Le Togo est un petit pays de l’Afrique occidentale,
d’une population totale estimée en 2015 à 7. 552 318 habitants. On compte, de nos jours, parmi cette
population 25 % de chrétiens. Les 75 % restant sont constitués de
musulmans et d’animistes. Autant dire que l’évangélisation n’a pas plongé
profondément ses racines dans l’âme du peuple du Togo.
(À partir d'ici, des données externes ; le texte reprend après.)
(** *** The whole specification *)

Lemma align_part {A} (K : ascii -> ascii -> nat -> nat -> M A) k size sp l s :
  drop k str = spec_text sp ++ "}"%char :: l -> spec_ok sp = true ->
  (f ← fmt.maybe_fill str k size;
   let '(fill, align, offset, size) := f in
   a ← fmt.maybe_char str "<>^" offset size;
   let '(c, offset, size) := a in K fill (if Ascii.eqb c fmt.NUL then align else c) offset size) s =
  (let n := length (opt_char (sp_fill sp) ++ opt_char (sp_align sp)) in
   K (opt_default fmt.NUL (sp_fill sp)) (opt_default fmt.NUL (sp_align sp)) (k + n)%nat (size + n)%nat s).
Proof.
  intros Hk Hok. destruct (ok_parts sp Hok) as (Ha & _ & _ & _ & Hf & Hn). assert (Hk0 := Hk).
  rewrite spec_rest in Hk. unfold fmt.maybe_fill.
  pose proof (starts_outside _ "<>^" _ (starts_sign sp l Hok) eq_refl) as Hout.
  destruct (sp_fill sp) as [f|] eqn:Ef, (sp_align sp) as [a|] eqn:Ea; try (by specialize (Hf eq_refl)); cbn [opt_char app opt_default length] in *.
  - pose proof (drop_next _ _ _ _ Hk) as Hk1. rewrite (inspect_run _ _ _ _ Hk1).
    assert (Ascii.eqb a "}" = false) as -> by (destruct (Ascii.eqb_spec a "}"); [by subst|done]).
    assert (existsb (Ascii.eqb a) (chars "<>^") = true) as -> by exact Ha. cbn [negb andb].
    rewrite bind_assoc, (bind_Ret _ _ _ _ _ (fmt_at _ _ _ _ Hk)), bind_assoc, (bind_Ret _ _ _ _ _ (fmt_at _ _ _ _ Hk1)), bind_ret_l.
    pose proof (drop_next _ _ _ _ Hk1) as Hk2.
    rewrite (bind_Ret _ _ _ _ _ (maybe_char_run "<>^" _ (S (S size)) None _ s Hk2 eq_refl eq_refl Hout)). cbn.
    do 2 f_equal; lia.
  - pose proof (drop_next _ _ _ _ Hk) as Hk1.
    assert (fmt.inspect str (S k) "<>^" = false) as ->.
    { pose proof (starts_sign sp l Hok) as Hst. destruct (rest_sign sp l) as [|c r]; [done|].
      rewrite (inspect_run _ _ _ _ Hk1). unfold in_class in Hout. by rewrite Hout, andb_false_r. }
    rewrite bind_ret_l. rewrite (bind_Ret _ _ _ _ _ (maybe_char_run "<>^" _ size (Some a) _ s Hk Ha eq_refl I)). cbn.
    destruct (Ascii.eqb_spec a fmt.NUL) as [->|]; [done|done].
  - assert (fmt.inspect str (S k) "<>^" = false) as ->.
    { pose proof (all_behind sp Hok) as Hall.
      unfold spec_text in Hk0, Hn. rewrite Ef, Ea in Hk0, Hn. rewrite !flag_char_opt in Hk0, Hn. cbn [opt_char app] in Hk0, Hn.
      destruct (opt_char (sp_sign sp) ++ _) as [|c r] eqn:Er in Hall, Hk0, Hn; [done|].
      cbn [app] in Hk0. apply drop_next in Hk0. cbn [forallb] in Hall. apply andb_true_iff in Hall as [_ Hall].
      assert (starts behind_align (r ++ "}"%char :: l)) as Hst by (by apply starts_app).
      pose proof (starts_outside _ "<>^" _ Hst eq_refl) as Ho. destruct (r ++ "}"%char :: l) as [|d q]; [done|].
      rewrite (inspect_run _ _ _ _ Hk0). unfold in_class in Ho. by rewrite Ho, andb_false_r. }
    rewrite bind_ret_l. rewrite (bind_Ret _ _ _ _ _ (maybe_char_run "<>^" _ size None _ s Hk eq_refl eq_refl Hout)). by cbn.
Qed.

Lemma drop_opt k o l : drop k str = opt_char o ++ l -> drop (k + length (opt_char o)) str = l.
Proof. apply drop_past. Qed.
Lemma flag_default b c : Ascii.eqb c fmt.NUL = false -> negb (Ascii.eqb (opt_default fmt.NUL (hash_flag b c)) fmt.NUL) = b.
Proof. intros Hc. destruct b; cbn; [by rewrite Hc|done]. Qed.

(** Nothing of a precision. *)
Lemma no_precision_run k size c l s :
  drop k str = c :: l -> Ascii.eqb c "." = false -> fmt.maybe_precision str k size s = Ret (-1, k, size) s.
Proof. intros Hk Hc. unfold fmt.maybe_precision. rewrite (inspect_run _ _ _ _ Hk). cbn [chars existsb]. by rewrite Hc, andb_false_r. Qed.

Lemma parse_spec_run start k size arg sp l s :
  drop k str = spec_text sp ++ "}"%char :: l -> spec_ok sp = true ->
  fmt.parse_spec str start k size arg s =
  Ret (fmt.mkFmtBlock start (size + length (spec_text sp) + 2) fmt.FORMAT arg (opt_default fmt.NUL (sp_fill sp))
         (opt_default fmt.NUL (sp_align sp)) (opt_default fmt.NUL (sp_sign sp)) (sp_hash sp) (sp_zero sp)
         (opt_default (-1) (sp_width sp)) (-1) (opt_default fmt.NUL (sp_type sp)), (k + length (spec_text sp))%nat) s.
Proof.
  intros Hk Hok. unfold fmt.parse_spec. destruct (ok_parts sp Hok) as (_ & Hs & Ht & Hw & _).
  rewrite (align_part (fmt.parse_details str start arg) _ _ _ _ _ Hk Hok). cbv zeta.
  assert (Hlen : length (spec_text sp) = (length (opt_char (sp_fill sp) ++ opt_char (sp_align sp)) + length (opt_char (sp_sign sp)) +
    length (opt_char (hash_flag (sp_hash sp) "#")) + length (opt_char (hash_flag (sp_zero sp) "0")) + length (opt_number (sp_width sp)) +
    length (opt_char (sp_type sp)))%nat).
  { unfold spec_text. rewrite !flag_char_opt, !length_app. lia. }
  rewrite spec_rest, app_assoc in Hk. apply drop_past in Hk. rewrite Hlen. revert Hk.
  generalize (length (opt_char (sp_fill sp) ++ opt_char (sp_align sp))) as n. intros n Hk.
  unfold fmt.parse_details.
  pose proof (drop_opt _ _ _ Hk) as Hk3. pose proof (drop_opt _ _ _ Hk3) as Hk4. pose proof (drop_opt _ _ _ Hk4) as Hk5.
  pose proof (drop_past _ _ _ _ Hk5) as Hk6. pose proof (drop_opt _ _ _ Hk6) as Hk7.
  rewrite (bind_Ret _ _ _ _ _ (maybe_char_run "-+" _ _ _ _ s Hk Hs eq_refl
    ltac:(destruct (sp_sign sp); [done|apply (starts_outside _ _ _ (starts_hash sp l Hok)); reflexivity]))).
  rewrite (bind_Ret _ _ _ _ _ (maybe_char_run "#" _ _ _ _ s Hk3 ltac:(by destruct (sp_hash sp)) eq_refl
    ltac:(destruct (sp_hash sp); [done|apply (starts_outside _ _ _ (starts_zero sp l Hok)); reflexivity]))).
  rewrite (bind_Ret _ _ _ _ _ (maybe_char_run "0" _ _ _ _ s Hk4 ltac:(by destruct (sp_zero sp)) eq_refl
    ltac:(destruct (sp_zero sp); [done|apply (starts_outside _ _ _ (starts_width sp l Hok)); reflexivity]))).
  pose proof (starts_type sp l Hok) as Hst. pose proof (starts_outside _ "0123456789{." _ Hst eq_refl) as Hend.
  destruct (rest_type sp l) as [|c r] eqn:Er; [done|].
  assert (is_digit c = false /\ Ascii.eqb c "{" = false /\ Ascii.eqb c "." = false) as (H1 & H2 & H3).
  { revert Hend. clear. destruct c as [[] [] [] [] [] [] [] []]; done. }
  unfold rest_width in Hk5. rewrite Er in Hk5.
  rewrite (bind_Ret _ _ _ _ _ (maybe_number_run _ _ _ _ _ s Hk5 H1 H2 ltac:(destruct (sp_width sp); [lia|done]))).
  rewrite (bind_Ret _ _ _ _ _ (no_precision_run _ _ _ _ s Hk6 H3)).
  rewrite <- Er in Hk6.
  rewrite (bind_Ret _ _ _ _ _ (maybe_char_run types _ _ _ _ s Hk6 Ht eq_refl ltac:(by destruct (sp_type sp)))).
  rewrite !flag_default by done. unfold mret, M_ret. f_equal. f_equal; [f_equal|]; lia.
Qed.

Definition field_inside (arg : option Z) (sp : option spec) : list ascii := opt_number arg ++ spec_part sp.
Lemma parse_block_run k start arg sp l s :
  drop k str = field_inside arg sp ++ "}"%char :: l -> seg_ok (Field arg sp) = true ->
  fmt.parse_block sig str k start s = Ret (field_block start arg sp, (k + length (field_inside arg sp))%nat) s.
Proof.
  intros Hk Hok. cbn [seg_ok] in Hok. apply andb_true_iff in Hok as [Ha Hsp]. unfold fmt.parse_block, field_inside in *.
  assert (Harg : match arg with Some z => 0 <= z < 2 ^ 31 | None => True end).
  { destruct arg; [|done]. apply andb_true_iff in Ha as [?%Z.leb_le ?%Z.ltb_lt]. lia. }
  rewrite <- app_assoc in Hk. pose proof (drop_past _ _ _ _ Hk) as Hk1.
  rewrite length_app. destruct sp as [sp|]; cbn [spec_part app length] in *.
  - rewrite (bind_Ret _ _ _ _ _ (maybe_number_run _ _ _ _ _ s Hk eq_refl eq_refl Harg)).
    rewrite (bind_Ret _ _ _ _ _ (fmt_at _ _ _ s Hk1)). cbn [Ascii.eqb Bool.eqb].
    pose proof (drop_next _ _ _ _ Hk1) as Hk2. pose proof (drop_past _ _ _ _ Hk2) as Hk3.
    rewrite (bind_Ret _ _ _ _ _ (parse_spec_run start _ _ (opt_default (-1) arg) _ _ s Hk2 Hsp)). cbn [fst snd].
    rewrite (bind_Ret _ _ _ _ _ (fmt_at _ _ _ s Hk3)). cbn [Ascii.eqb Bool.eqb]. unfold mret, M_ret, field_block.
    cbn [seg_text length]. rewrite !length_app. cbn [spec_part length]. f_equal. f_equal; [f_equal|]; lia.
  - rewrite (bind_Ret _ _ _ _ _ (maybe_number_run _ _ _ _ _ s Hk eq_refl eq_refl Harg)).
    rewrite (bind_Ret _ _ _ _ _ (fmt_at _ _ _ s Hk1)). cbn [Ascii.eqb Bool.eqb]. rewrite bind_ret_l. cbn [fst snd].
    rewrite (bind_Ret _ _ _ _ _ (fmt_at _ _ _ s Hk1)). cbn [Ascii.eqb Bool.eqb]. unfold mret, M_ret, field_block.
    cbn [seg_text length]. rewrite !length_app. cbn [spec_part length]. f_equal. f_equal; [f_equal|]; lia.
Qed.

(** *** The loop over the text *)

Lemma two_of_run k a b l c : drop k str = a :: b :: l -> fmt.two_of str k c = Ascii.eqb a c && Ascii.eqb b c.
Proof. intros H. unfold fmt.two_of. rewrite (drop_head _ _ _ H). by rewrite (drop_head _ _ _ (drop_next _ _ _ _ H)). Qed.
Lemma two_of_other k a l c : drop k str = a :: l -> Ascii.eqb a c = false -> fmt.two_of str k c = false.
Proof.
  intros H Ha. unfold fmt.two_of. rewrite (drop_head _ _ _ H). destruct (str !! S k); [|done]. by rewrite Ha.
Qed.
Lemma in_text k c l : drop k str = c :: l -> Nat.ltb k (length str) = true.
Proof. intros H. apply Nat.ltb_lt. apply (f_equal length) in H. rewrite length_drop in H. simpl in H. lia. Qed.

Lemma literal_run n k bs lit l s :
  drop k str = lit ++ l -> forallb (fun c => negb (brace c)) lit = true ->
  fmt.blocks_loop sig str (length lit + n) k bs s = fmt.blocks_loop sig str n (k + length lit) bs s.
Proof.
  revert k. induction lit as [|c lit IH]; intros k Hk Hl; cbn [length app forallb plus] in *; [by rewrite Nat.add_0_r|].
  apply andb_true_iff in Hl as [Hc Hl]. apply negb_true_iff, orb_false_iff in Hc as [H1 H2]. cbn [fmt.blocks_loop].
  rewrite (in_text _ _ _ Hk), !(two_of_other _ _ _ _ Hk) by done. rewrite (bind_Ret _ _ _ _ _ (fmt_at _ _ _ s Hk)), H1.
  rewrite (IH (S k)); [f_equal; lia|by eapply drop_next|done].
Qed.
Avant d’en venir à l’histoire de l’Eglise orthodoxe
au Togo, il convient de faire un bref survol de l’histoire de la tradition de
foi orthodoxe présente aujourd’hui dans les pays d’Afrique noire au sud du
Sahara.
En l’an 451, fut constituée à Chalcédoine, par les
Pères conciliaires, la Pentarchie, c’est-à-dire, les cinq entités ecclésiales
(Rome, Constantinople, Alexandrie, Antioche et Jérusalem) auxquelles la
tradition canonique de l’Eglise accorda la qualité patriarcale. Tout le
continent africain était placé sous la juridiction du Patriarcat d’Alexandrie. Il
revenait à ce Patriarcat d’étendre son essor missionnaire à l’Afrique noire et
d’assurer la juridiction de l’Eglise orthodoxe sur tout le continent. De l’Egypte,
dès le IVe siècle, l’œuvre missionnaire, encouragée par l’empereur
byzantin Justinien, jeta ses fondations, dans les royaumes au sud de l’Egypte
: le Royaume de Nubie (territoire actuel du Soudan) et celui d’Axoum (l’actuelle
Ethiopie, anciennement appelée Abyssinie). Cet essor missionnaire du Patriarcat
d’Alexandrie vers les pays de l’Afrique noire sub-saharienne, s’est trouvé, dès
le VIIe siècle, entravé par l’expansion de l’Islam. L’Egypte copte,
s’étant ralliée au monophysisme, entraîna dans son schisme les Eglises qui se
trouvaient sur le territoire de l’actuel Soudan, ainsi que celle d’Ethiopie. C’est
ainsi que par la double barrière du monophysisme et de l’Islam conquérant qui
rasa les fondations de l’orthodoxie dans toutes ces régions, exceptées celles
de l’Eglise d’Ethiopie. La mission d’évangélisation orthodoxe fut, dès lors,
interrompue dans les régions au sud du Sahara.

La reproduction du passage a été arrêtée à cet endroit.